Primary outcomes will be evaluated by the Tourette Syndrome Clinical Global Impression of Change (TS-CGI-C), with patients reporting symptoms as minimally improved, much improved, and very much improved. Secondary end points include a blood sample analysis, evaluation of electrocardiogram and vital signs, and the presence adverse events (AEs) and serious AEs. At week 12 or at the time of patient’s discontinuation, investigators will further identify change in tic symptom severity using the Yale Global Tic Severity Scale and change in severity of patient’s illness using the TS-CGI Severity scale.
NOE-105 has previously been found safe in adults at repeated doses of up to 30 mg each day. Treatment with NOE-105 modulates the dopamine-2 receptor as an inhibitor of PDE10A, an enzyme found in the mammalian striatum inhibitor, expressed in medium spiny neurons. Unlike antipsychotics, which are often used to treat patients with Tourette syndrome, NOE-105 is not associated with motor and metabolic adverse effects such as insulin resistance and type 2 diabetes.
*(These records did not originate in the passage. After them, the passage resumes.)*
Lemma unparsable_story_aborts_job_witness :
  let env := Sample.text_provider "Once upon a time" in
  let req := {| child_name := "Mina"; age := "6"; theme := "ocean";
                tone := "playful"; pages := 4 |} in
  let raw :=
    "LLM returned unparsable JSON. Raw text:" ++ nl ++ "Once upon a time" in
  read_form Sample.mina_form = Ok req
  /\ OPENAI_API_KEY env <> ""
  /\ json_loads env "Once upon a time"
     = Err (Exn JSONDecodeError "Expecting value")
  /\ generate_story_with_openai env (child_name req) (age req) (theme req)
       (tone req) (pages req) world0
     = (Err (Exn RuntimeError raw), story_requested env req world0)
  /\ create env Sample.mina_form world0
     = (Ok (Redirect "/"),
        {| clock := 1;
           sent := sent (story_requested env req world0);
           files := [];
           flashed := ["Error generating story: " ++ raw] |}).
Proof.
  split; [reflexivity | split; [discriminate | split; [reflexivity |]]].
  exact (proj1 (unparsable_story_aborts_job
                  (Sample.text_provider "Once upon a time") Sample.mina_form
                  {| child_name := "Mina"; age := "6"; theme := "ocean";
                     tone := "playful"; pages := 4 |}
                  (Sample.completion "Once upon a time")
                  (PDict [("choices",
                           PList [PDict [("message",
                                          PDict [("content",
                                                  PStr "Once upon a time")])]])])
                  "Once upon a time" world0
                  eq_refl
                  ltac:(discriminate)
                  eq_refl
                  ltac:(left; reflexivity)
                  eq_refl eq_refl)
               (Exn JSONDecodeError "Expecting value") eq_refl).
Defined.

(** ** The assembled document *)

Lemma page_sections_spec ps :
  forall images,
  List.length images = List.length ps ->
  List.length (page_sections ps images) = List.length ps
  /\ map sec_text (page_sections ps images)
     = map (fun p => template_field p "page_text") ps
  /\ map sec_image (page_sections ps images) = images.
Proof.
  induction ps as [| p ps IH]; intros [| i images] Hlen; simpl in *;
    try discriminate; [repeat split |].
  destruct (IH images) as (Hl & Ht & Hi); [congruence |].
  repeat split; congruence.
Qed.

(** The rendering of the template, for a story and a sequence of results of
    the same length as its pages. *)
Lemma document_has_one_section_per_page story images name :
  List.length images = List.length (template_pages story) ->
  let doc := render_story_template story images name in
  List.length (doc_sections doc) = List.length (template_pages story)
  /\ map sec_text (doc_sections doc)
     = map (fun p => template_field p "page_text") (template_pages story)
  /\ map sec_image (doc_sections doc) = images.
Proof.
  intros Hlen doc. subst doc. simpl.
  apply page_sections_spec. exact Hlen.
Qed.

Lemma document_has_one_section_per_page_witness :
  let story := sample_story (Sample.offline 1) "Mina" "6" "ocean" "playful" 2 in
  let images := [Some "output/img_0.png"; None] in
  List.length images = List.length (template_pages story)
  /\ map sec_text (doc_sections (render_story_template story images "Mina"))
     = [ Some (PStr "Page 1: Mina does something fun in the ocean.");
         Some (PStr "Page 2: Mina does something fun in the ocean.") ]
  /\ map sec_image (doc_sections (render_story_template story images "Mina"))
     = images.
Proof.
  pose proof (document_has_one_section_per_page
                (sample_story (Sample.offline 1) "Mina" "6" "ocean" "playful" 2)
                [Some "output/img_0.png"; None] "Mina" eq_refl)
    as (_ & Htexts & Himages).
  split; [reflexivity | split].
  - rewrite Htexts. reflexivity.
  - exact Himages.
Defined.

Lemma template_pages_of_dict entries ps :
  dict_get entries "pages" (PList []) = PList ps ->
  template_pages (PDict entries) = ps.
Proof.
  unfold dict_get, template_pages, template_field.
  destruct (assoc_lookup "pages" entries) as [v |]; intros H.
  - subst v. reflexivity.
  - congruence.
Qed.

(** In a job, the results handed to the template match the pages: the
    document built from a story of page records and from the results of its
    illustration has one section per page. *)
Lemma illustrated_document_sections env name age entries ps w imgs w' :
  dict_get entries "pages" (PList []) = PList ps ->
  Forall is_page ps ->
  illustrate env name age (PDict entries) w = (Ok imgs, w') ->
  let doc := render_story_template (PDict entries) imgs name in
  List.length (doc_sections doc) = List.length ps
  /\ map sec_image (doc_sections doc) = imgs.
Proof.
  intros Hpages Hps Hrun doc. subst doc. simpl.
  rewrite (template_pages_of_dict entries ps Hpages).
  destruct (for_each_illustrated env name age ps Hps [] w)
    as (imgs' & w'' & Hloop & Hrel).
  assert (Himgs : imgs = imgs').
  { unfold illustrate in Hrun. simpl in Hrun. unfold bind, lift in Hrun.
    rewrite Hpages in Hrun. simpl in Hrun. rewrite Hloop in Hrun.
    inversion Hrun. reflexivity. }
  subst imgs'.
  destruct (page_sections_spec ps imgs) as (Hl & _ & Hi).
  - eapply illustrated_length; eassumption.
  - split; assumption.
Qed.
A total of 10 participants are anticipated to be enrolled in the study. Exclusion criteria include current diagnosis of bipolar disorder, schizophrenia, and major depressive disorder (MDD); however, patients with MDD on stable treatment with antidepressants for more than 1 month are eligible. Participants may also be excluded due to secondary tic symptoms, accompanied by late-onset tics, Huntington chorea, neuroacanthocytosis, mental retardation, or autism; a history of severe traumatic brain injury or stroke; unstable medical conditions that may increase risk of AEs; uncontrolled seizure disorders; or cognitive-behavioral therapy, if started less than 8 weeks before the trial’s start.
According to experts, the treatment could generate life-changing effects for patients with Tourette syndrome, as treatment options are currently limited. “Tourette syndrome can be a devastating disease, significantly affecting patients’ confidence and ability to go about everyday tasks,” Andreas Hartmann, MD, Sorbonne University, Pitié-Salpêtrière Hospital, Paris, said in a statement. “There is a substantial unmet medical need because existing treatments have potentially limited benefits and significant drawbacks. The clinical development of NOE-105 offers a possibility to improve this treatment landscape and to bring a greater sense of normality back to patients’ lives.”
Hartmann will partner with principal investigators, Philip E. Mosely, BMBCh, PhD, Westly Medical Research Institute, Auchenflower, Australia; and Andrew Evans, MBBS, MD, FRACP, Royal Melbourne Hospital, Australia, to evaluate safety and efficacy of NOE-105. Noema Pharma is also in phase 2 of NOE-101, a negative allosteric modulator of mGluR5, for treatment of seizures associated with tuberous sclerosis complex and management of pain associated with trigeminal neuralgia.